Loss function for multilabel multiclass classification

Zillur_Rahman · April 17, 2023, 4:48pm

I am working with a multilabel multiclass classification problem. The output of the neural network is a tensor of size ([batch size, number of labels, number of class]). In my case, it is ([2,6,4]):

tensor([[[0.2287, 0.2657, 0.2634, 0.2423],
         [0.2663, 0.2563, 0.2132, 0.2642],
         [0.2989, 0.2733, 0.2064, 0.2215],
         [0.2235, 0.2659, 0.1971, 0.3135],
         [0.2344, 0.2361, 0.2968, 0.2328],
         [0.2639, 0.2191, 0.3216, 0.1954]],

        [[0.2287, 0.2657, 0.2634, 0.2423],
         [0.2663, 0.2563, 0.2132, 0.2642],
         [0.2989, 0.2733, 0.2064, 0.2215],
         [0.2235, 0.2659, 0.1971, 0.3135],
         [0.2344, 0.2361, 0.2968, 0.2328],
         [0.2639, 0.2191, 0.3216, 0.1954]]], grad_fn=<SoftmaxBackward0>)

The target size is ([2,6]) for 2 images and 6 labels. Each label can have value from 0 to 3 like

tensor([[0, 0, 2, 1, 3, 0],
        [0, 1, 3, 1, 2, 0]])

I am trying to use torch.nn.CrossEntropyLoss() but it is throwing shape mismatch error. What is the best way handle this situation? Do I have to use one-hot encoded target?

eqy · April 18, 2023, 6:35am

I’m confused by how the target does not have a batch size dimension. Are all inputs supposed to produce the same output label? If so you would need to repeat the values.

Additionally, CrossEntropyLoss would not be best for this use case as it is intended for cases where the model predicts a single class (out of many) for each example. You might want to try a different loss function or consider formulating your task differently.

sinatv52 · April 18, 2023, 7:28am

You can use one-hot encoding for your target labels to calculate loss and argmax on predicted output to calculate accuracy.

Zillur_Rahman · April 18, 2023, 4:38pm

The output I showed here is just a demo. The target size is (batch size, num labels) which is (2,6)

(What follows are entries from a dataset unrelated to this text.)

Lemma kv_protected_step e c c' : kvStep e c c' → kvInTime c e → KVProtected c → KVProtected c'.
Proof.
  destruct 1 as [| | |s s' cs bs io pk slot root res Hv Hcheck|s cs bs io pks|s cs bs pks pruning]; cbn [kvInTime kvCalls kvBlocks]; intros Hw Hc.
  - by eapply protected_attest.
  - by apply protected_refuse.
  - by eapply protected_batch.
  - by eapply protected_propose.
  - destruct io as [err|]; [done|]. apply (protected_setDB _ _ bs); [|done| |done].
    + apply createProposalBuckets_ok, Hc.
    + intros p Hp. by apply blockStored_buckets, (kvp_blocks _ Hc).
  - destruct Hw as [-> Hsaved]. destruct pks as [pks|]; (apply (protected_restart s); [..|done|done]); cbn; try done.
    + apply createProposalBuckets_ok, Hc.
    + intros p Hp. by apply blockStored_buckets, (kvp_blocks _ Hc).
    + apply Hc.
    + intros p Hp. by apply (kvp_blocks _ Hc).
Qed.

Lemma kv_protected_atts c r r' :
  KVProtected c → attPublished c r → attPublished c r' → ¬ slashableAttestations r r'.
Proof.
  intros Hc [i Hi] [j Hj]. destruct (decide (i = j)) as [->|Hij].
  - rewrite Hi in Hj. injection Hj as ->. apply slashableAttestations_irrefl.
  - by apply (kvp_apart _ Hc i j _ _ Hij Hi Hj).
Qed.

#[global] Instance KV_laws : SlashingProtectionLaws KVClient := {|
  Protected := KVProtected;
  protected_step := kv_protected_step;
  protected_atts := kv_protected_atts;
  protected_blocks c p p' Hc Hp Hp' := blockStored_apart _ _ _ (kvp_blocks _ Hc p Hp) (kvp_blocks _ Hc p' Hp')
|}.

Lemma AttsFrom_mono d A B : A ⊆ B → AttsFrom d A → AttsFrom d B.
Proof. intros Hsub [H1 H2 H3 H4 H5]. split; intros; naive_solver. Qed.

(** The lowest epoch is the old one or the new one. *)
Lemma lowered_or o e : (∃ l, o = Some l ∧ lowered o e = l) ∨ lowered o e = e.
Proof. destruct o as [l|]; cbn; [|by right]. destruct (Z.min_spec l e) as [[_ ->]|[_ ->]]; eauto. Qed.

Lemma AttsFrom_save d r A :
  DBTyped d → RecordTyped r → r ∈ A → AttsFrom d A → AttsFrom (saveAttestationRecord d r) A.
Proof.
  intros Hd Hr Hin [H1 H2 H3 H4 H5]. split.
  - intros pk s t Hs. rewrite targetsOf_save by done. case_decide as Hc; [|by apply H1].
    intros _. exists r. naive_solver.
  - intros pk s t Ht. rewrite sourcesOf_save by done. case_decide as Hc; [|by apply H2].
    intros _. exists r. naive_solver.
  - intros pk t Ht. rewrite rootAt_save by done. case_decide as Hc; [|by apply H3].
    intros _. exists r. naive_solver.
  - intros pk l. rewrite LowestSignedSourceEpoch_save by done. case_decide; [|apply H4]. intros [= <-].
    destruct (lowered_or (LowestSignedSourceEpoch d pk) (ARSource r)) as [(l & Hl & ->)| ->]; [by apply H4|eauto].
  - intros pk l. rewrite LowestSignedTargetEpoch_save by done. case_decide; [|apply H5]. intros [= <-].
    destruct (lowered_or (LowestSignedTargetEpoch d pk) (ARTarget r)) as [(l & Hl & ->)| ->]; [by apply H5|eauto].
Qed.

Lemma AttsFrom_frame d d' A :
  pubKeysBucket d' = pubKeysBucket d → lowestSignedSourceBucket d' = lowestSignedSourceBucket d →
  lowestSignedTargetBucket d' = lowestSignedTargetBucket d → AttsFrom d A → AttsFrom d' A.
Proof.
  intros E1 E2 E3 [H1 H2 H3 H4 H5]. unfold targetsOf, sourcesOf, rootAt, pkb, LowestSignedSourceEpoch, LowestSignedTargetEpoch in *.
  split; unfold targetsOf, sourcesOf, rootAt, pkb, LowestSignedSourceEpoch, LowestSignedTargetEpoch;
    rewrite ?E1, ?E2, ?E3; done.
Qed.

(** ** What the database holds was asked for *)

Definition askedAtts (cs : gmap nat Caller) : list AttestationRecord := map (callerRecord ∘ snd) (map_to_list cs).

Lemma askedAtts_elem cs r : r ∈ askedAtts cs ↔ ∃ i x, cs !! i = Some x ∧ callerRecord x = r.
Proof.
  unfold askedAtts. rewrite list_elem_of_fmap. split.
  - intros ([i x] & -> & Hx%elem_of_map_to_list). by exists i, x.
  - intros (i & x & Hx & <-). exists (i, x). split; [done|]. by apply elem_of_map_to_list.
Qed.

(** Whether a waiting call is subscribed. *)
Definition waitersSubscribed (x : config) : Prop :=
  ∀ i r, x.2 !! i = Some (Waiting r) → i ∈ batchAttestationsFlushedFeed x.1.

Record KVHolds (c : KVClient) : Prop := {
  kvh_db : DBOk (db (kvCalls c).1);
  kvh_queue : queueTaken (kvCalls c).1;
  kvh_callers : ∀ i x, (kvCalls c).2 !! i = Some x → RecordValid (callerRecord x);
  kvh_pending : pending (kvCalls c).1 ⊆ askedAtts (kvCalls c).2;
  kvh_waiting : waitersSubscribed (kvCalls c);
  kvh_atts : AttsFrom (db (kvCalls c).1) (askedAtts (kvCalls c).2);
  kvh_blocks : PropsFrom (db (kvCalls c).1) (kvBlocks c)
}.

Lemma asked_valid c r : KVHolds c → r ∈ askedAtts (kvCalls c).2 → RecordValid r.
Proof. intros Hc (i & x & Hx & <-)%askedAtts_elem. by eapply Hc. Qed.

Lemma AttsFrom_empty : AttsFrom emptyDB [].
Proof.
  split; intros pk ?; unfold targetsOf, sourcesOf, rootAt, pkb, LowestSignedSourceEpoch, LowestSignedTargetEpoch;
    cbn; rewrite Get_empty; cbn; try set_solver; intros; by destruct_or?; naive_solver.
Qed.

Lemma PropsFrom_empty : PropsFrom emptyDB [].
Proof. split; intros pk ?; unfold blockAt, LowestSignedProposal; cbn; rewrite Get_empty; [by intros _ []|done]. Qed.

Lemma kvStart_holds : KVHolds (kvStart emptyDB).
Proof.
  split; cbn; [apply emptyDB_ok|by intros rs| |set_solver| |apply AttsFrom_empty|apply PropsFrom_empty];
    intros i ?; cbn; by rewrite lookup_empty.
Qed.

Lemma tell_told l cs i r err :
  i ∈ l → cs !! i = Some (Waiting r) → foldl tell cs (map (λ c, (c, err)) l) !! i = Some (Returned r err).
Proof.
  assert (Hkeep : ∀ l cs, cs !! i = Some (Returned r err) → foldl tell cs (map (λ c, (c, err)) l) !! i = Some (Returned r err)).
  { clear. induction l as [|j l IH]; intros cs Hi; [done|]. cbn. apply IH. unfold tell. cbn.
    destruct (cs !! j) as [[]|] eqn:E; try done. rewrite lookup_insert. case_decide; [congruence|done]. }
  revert cs. induction l as [|j l IH]; intros cs Hin Hi; [set_solver|]. cbn.
  apply elem_of_cons in Hin as [->|Hin].
  - apply Hkeep. unfold tell. cbn. rewrite Hi. apply lookup_insert_eq.
  - destruct (decide (i = j)) as [->|Hne].
    + apply Hkeep. unfold tell. cbn. rewrite Hi. apply lookup_insert_eq.
    + apply IH; [done|]. unfold tell. cbn. destruct (cs !! j) as [[]|]; try done. by rewrite lookup_insert_ne.
Qed.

eqy · April 18, 2023, 8:00pm

Sorry, I misread this. You would need to convert your labels to a onehot encoding at the minimum to fix the shape mismatch:

>>> torch.nn.functional.one_hot(labels.reshape(-1, 6))
tensor([[[1, 0, 0, 0],
         [1, 0, 0, 0],
         [0, 0, 1, 0],
         [0, 1, 0, 0],
         [0, 0, 0, 1],
         [1, 0, 0, 0]],

        [[1, 0, 0, 0],
         [0, 1, 0, 0],
         [0, 0, 0, 1],
         [0, 1, 0, 0],
         [0, 0, 1, 0],
         [1, 0, 0, 0]]])
>>> torch.nn.functional.one_hot(labels.reshape(-1, 6)).shape
torch.Size([2, 6, 4])

https://pytorch.org/docs/stable/generated/torch.nn.functional.one_hot.html
If there is still an error I think you could reshape both the labels and the model output to match the output here which would have shape (batch_size*6, 4).

Zillur_Rahman · April 18, 2023, 8:05pm

Thanks. My work is multiclass multilabel as you can see. There are 6 labels and each label index can be anything between 0 to 3 as 4 is the number of class. BCELoss will work in that case?

eqy · April 18, 2023, 8:08pm

Sorry, I believe I misunderstood your original question, as reading again it seems that each example has six labels, but for each label only one value out of four is possible. I’ve updated my most recent post to attempt to account for this, but I think you could treat it as something like a multiclass classification problem where the output is [6*batch size, 4] and use CrossEntropyLoss. This should be fine as long if the weight for your 6 labels per examples is the same.

Zillur_Rahman · April 18, 2023, 11:24pm

I did try to use [6*batch size, 4] targets shape. It is working with CrossEntropyLoss. However, after a few epochs, the loss is not decreasing.

eqy · April 18, 2023, 11:45pm

I would check if the loss is decreasing on a trivially small dataset (e.g., train and test on just the first batch of data repeatedly) to verify that e.g., gradient calculation and and optimizer steps are working correctly.